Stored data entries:
►

Lemma safe_place_bid payload bidder : safe (place_bid payload bidder).
Proof.
  unfold place_bid. destruct (pb_auction_id payload) as [aid|]; [|follow]. follow.
  apply under_then; [|intros [bid ev]; unfold _publish_event; follow].
  unfold bid_errors. apply safe_try.
  - intros v0 s Hs _. unfold _place_bid_locked, bind.
    destruct (still_good v0 _ s (still_check aid payload bidder) Hs) as [Hs1 Hv].
    destruct (check_and_verify aid payload bidder s) as [[[a fee]|e] s1] eqn:Hck; [|done].
    destruct (check_ok _ _ _ _ _ _ _ Hck) as [Hauc Hlive]. apply alive_auction_Some in Hauc as [Ha _].
    assert (a_id a = aid) as Hid by exact (bk_key _ (adv_ok _ _ (proj2 Hs)) _ _ Ha).
    apply (under_record_bid aid); [done|by apply is_status_true|done|].
    cbn in Hv. unfold row. by rewrite Hv.
  - intros e. repeat case_match; [apply safe_roll_back..|]; follow.
Qed.

(** ** Paying for a won auction *)

Lemma still_ensure_transfer mail_ok a p buyer : still tables (_ensure_domain_transfer mail_ok a p buyer).
Proof.
  unfold _ensure_domain_transfer, get_listing, save_listing,
    transfer_errors, create_from_payment, split_sale, get_profile, tx_create, insert_new, log_event,
    on_payment_completed, tell, mail_to, tx_save, tx_seller, tx_buyer, get_by_razorpay_payment_id,
    scalar_one_or_none. still.
Qed.

#[local] Hint Resolve still_ensure_transfer : still.

(** A payment's row. *)
Definition pay_row (p : Payment) (v : tables_t) : Prop := v.2 !! p_id p = Some p.

(** A payment is stored that was not, and is not, successful. *)
Lemma under_unpaid {B} F p p' (m : Prog B) :
  (forall v, F v -> pay_row p v) ->
  p_id p' = p_id p -> p_auction_id p' = p_auction_id p ->
  p_payment_status p <> PaymentStatus.SUCCESS -> p_payment_status p' <> PaymentStatus.SUCCESS ->
  safe m -> under F (payment_save p' ;;; m).
Proof.
  intros HF Hid Haid Hst Hst' Hm. eapply under_modify; [|exact Hm]. intros v0 d Hd HFd. split; [|done].
  apply HF in HFd. unfold tables, put_payment, pay_row in *. cbn in *. rewrite Hid.
  destruct (bk_pay _ (adv_ok _ _ Hd) _ _ HFd) as [_ Hsome]. cbn in Hsome.
  apply advanced_payments; [done|done|by rewrite Haid|].
  intros k a Ha. unfold stage_of. rewrite (paid_neutral _ (p_id p) p'); [done|].
  intros j. rewrite HFd. unfold is_paid_for. by rewrite !(bool_decide_eq_false_2 (_ = PaymentStatus.SUCCESS)), !andb_false_r.
Qed.

(** A successful payment of a completed auction. *)
Lemma under_late {B} F k a p p' (m : Prog B) :
  (forall v, F v -> row k a v /\ pay_row p v) -> p_id p' = p_id p -> p_auction_id p = k ->
  is_paid_for k p' = true -> a_status a = AuctionStatus.COMPLETED -> safe m -> under F (payment_save p' ;;; m).
Proof.
  intros HF Hid Hk Hp Hst Hm. eapply under_modify; [|exact Hm]. intros v0 d Hd HFd. split; [|done].
  apply HF in HFd as [Ha Hrow]. unfold tables, put_payment, pay_row, row in *. cbn in *. rewrite Hid.
  assert (p_auction_id p' = k) as Hk'.
  { unfold is_paid_for in Hp. by apply andb_true_iff in Hp as [?%bool_decide_eq_true_1 _]. }
  apply advanced_payments; [done|done|by rewrite Hk', Ha|].
  intros j b Hb. unfold stage_of. rewrite (paid_settle _ (p_id p) p' k Hp).
  - case_bool_decide as Hj; [|done]. subst j. rewrite Ha in Hb. injection Hb as <-. rewrite Hst. apply rtc_once, Late.
  - intros q Hq. rewrite Hrow in Hq. by injection Hq as <-.
Qed.

(** The payment and then the auction. *)
Lemma under_pay {B} F k a a' p p' (m : Prog B) :
  (forall v, F v -> row k a v /\ pay_row p v) -> a_id a = k -> p_id p' = p_id p -> p_auction_id p = k ->
  is_paid_for k p' = true -> same_lot a a' ->
  a_status a = AuctionStatus.PAYMENT_PENDING -> a_status a' = AuctionStatus.COMPLETED ->
  safe m -> under F (payment_save p' ;;; modify (put_auction a') ;;; m).
Proof.
  intros HF Hak Hid Hk Hp Hlot Hst Hst' Hm v0 s [Hc Hd] HFd.
  apply HF in HFd as [Ha Hrow]. apply Hm; [|done]. split; [done|].
  unfold tables, put_payment, put_auction, pay_row, row in *. cbn in *. rewrite Hid, (sl_id _ _ Hlot), Hak.
  apply (advanced_pay v0 _ _ k a); try done. intros q Hq. rewrite Hrow in Hq. by injection Hq as <-.
Qed.

(** A paid auction is set to completed once more. *)
Lemma under_replay {B} F k a a' p (m : Prog B) :
  (forall v, F v -> row k a v /\ pay_row p v) -> a_id a = k -> is_paid_for k p = true -> same_lot a a' ->
  a_status a' = AuctionStatus.COMPLETED -> safe m -> under F (modify (put_auction a') ;;; m).
Proof.
  intros HF Hak Hp Hlot Hst Hm. eapply under_modify; [|exact Hm]. intros v0 d Hd HFd. split; [|done].
  apply HF in HFd as [Ha Hrow]. unfold tables, put_auction, pay_row, row in *. cbn in *.
  rewrite (sl_id _ _ Hlot), Hak.
  assert (paid (payments d) k = true) as Hpaid by (apply paid_true; by exists (p_id p), p).
  apply (advanced_auction v0 _ _ k a); try done.
  - unfold stage_of. rewrite Hpaid, Hst. apply rtc_once, Replay.
  - intros Hb. unfold blocking, is_status in Hb. rewrite Hst in Hb. by vm_compute in Hb.
Qed.

Lemma selected_row v0 q d p :
  advanced v0 (tables d) -> p ∈ payments_where q d -> pay_row p (tables d) /\ q p = true.
Proof.
  intros Hd [Hq [i Hi]%elem_of_values]%elem_of_select_where. apply andb_true_iff in Hq as [_ Hq]. split; [|done].
  unfold pay_row. cbn. destruct (bk_pay _ (adv_ok _ _ Hd) i p Hi) as [<- _]. exact Hi.
Qed.

(** A payment found by its order. *)
Lemma under_order {B} F oid (f : option Payment -> Prog B) :
  under F (f None) -> (forall p, under (fun v => F v /\ pay_row p v) (f (Some p))) ->
  under F (bind (payment_by_order_id oid) f).
Proof.
  intros Hnone Hsome v0 s Hs HF. unfold payment_by_order_id, bind, gets. cbn.
  destruct (payments_where _ (s_db s)) as [|p []] eqn:Hp; [by apply Hnone| |done]. cbn.
  apply Hsome; [done|]. split; [done|].
  eapply (selected_row v0); [apply Hs|]. rewrite Hp. set_solver.
Qed.

Lemma newer_payment_strict : (forall x, newer_payment x x = false) /\
  (forall x y z, newer_payment x y = true -> newer_payment y z = true -> newer_payment x z = true).
Proof. unfold newer_payment. split; intros; [apply Z.ltb_irrefl|lia]. Qed.

(** The open payment of a user. *)
Lemma under_open {B} F aid uid (f : option Payment -> Prog B) :
  under F (f None) ->
  (forall p, p_auction_id p = aid -> p_payment_status p = PaymentStatus.PENDING ->
     under (fun v => F v /\ pay_row p v) (f (Some p))) ->
  under F (bind (get_open_for_auction_user aid uid) f).
Proof.
  intros Hnone Hsome v0 s Hs HF. unfold get_open_for_auction_user, bind, gets. cbn.
  destruct (first_by _ _) as [p|] eqn:Hp; [|by apply Hnone].
  apply first_by_Some in Hp as [Hin _]; [|apply newer_payment_strict..].
  apply (selected_row v0) in Hin as [Hrow Hq]; [|apply Hs].
  apply andb_true_iff in Hq as [[Ha%bool_decide_eq_true_1 _]%andb_true_iff Hst%bool_decide_eq_true_1].
  by apply Hsome.
Qed.

Lemma safe_verify_winner mail_ok user oid pid sig : safe (verify_winner_payment mail_ok user oid pid sig).
Proof.
  unfold verify_winner_payment. apply under_order; [follow|]. intros p. apply under_guard. intros _.
  unfold _lock_auction. apply under_assoc, under_load; [follow|]. intros a Hid _.
  match goal with |- under ?F (bind (ret ?x) ?f) => change (under F (f x)) end. cbv beta.
  case_bool_decide as Hsucc.
  - unfold replay_success. cbv zeta. apply (under_replay _ (p_auction_id p) a _ p); [|done| |by constructor|done|follow].
    + by intros v [[_ ?] ?].
    + unfold is_paid_for. by rewrite Hsucc, !bool_decide_eq_true_2.
  - apply under_bind; [still|]. intros ok. destruct ok; cbn [negb].
    + destruct (bool_decide (a_status a = AuctionStatus.PAYMENT_PENDING)) eqn:Hpp; cbn [negb].
      * unfold accept_payment, _require_winner. follow. apply bool_decide_eq_true_1 in Hpp.
        apply (under_pay _ (p_auction_id p) a _ p); [by intros v [[_ ?] ?]|done|done|done| |by constructor|done|done|].
        { unfold is_paid_for. cbn. by rewrite !bool_decide_eq_true_2. }
        unfold _record_transaction, _publish_payment_completed. follow.
      * unfold late_payment. clear Hpp. case_bool_decide as Hst; [|follow]. cbv zeta.
        apply (under_late _ (p_auction_id p) a p); [by intros v [[_ ?] ?]|done..| |done|follow].
        unfold is_paid_for. cbn. by rewrite !bool_decide_eq_true_2.
    + unfold reject_signature. apply under_bind; [still|]. intros _.
      apply (under_unpaid _ p); [by intros v [[_ ?] ?]|done..|]. unfold _record_transaction. follow.
Qed.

◄

Work task: Copy out only the lines of the records above from the one with "- case_bool_decide as" through the one with "(** The payment and then the auction. *)", exactly as they stand, both included.

Response:
  - case_bool_decide as Hj; [|done]. subst j. rewrite Ha in Hb. injection Hb as <-. rewrite Hst. apply rtc_once, Late.
  - intros q Hq. rewrite Hrow in Hq. by injection Hq as <-.
Qed.

(** The payment and then the auction. *)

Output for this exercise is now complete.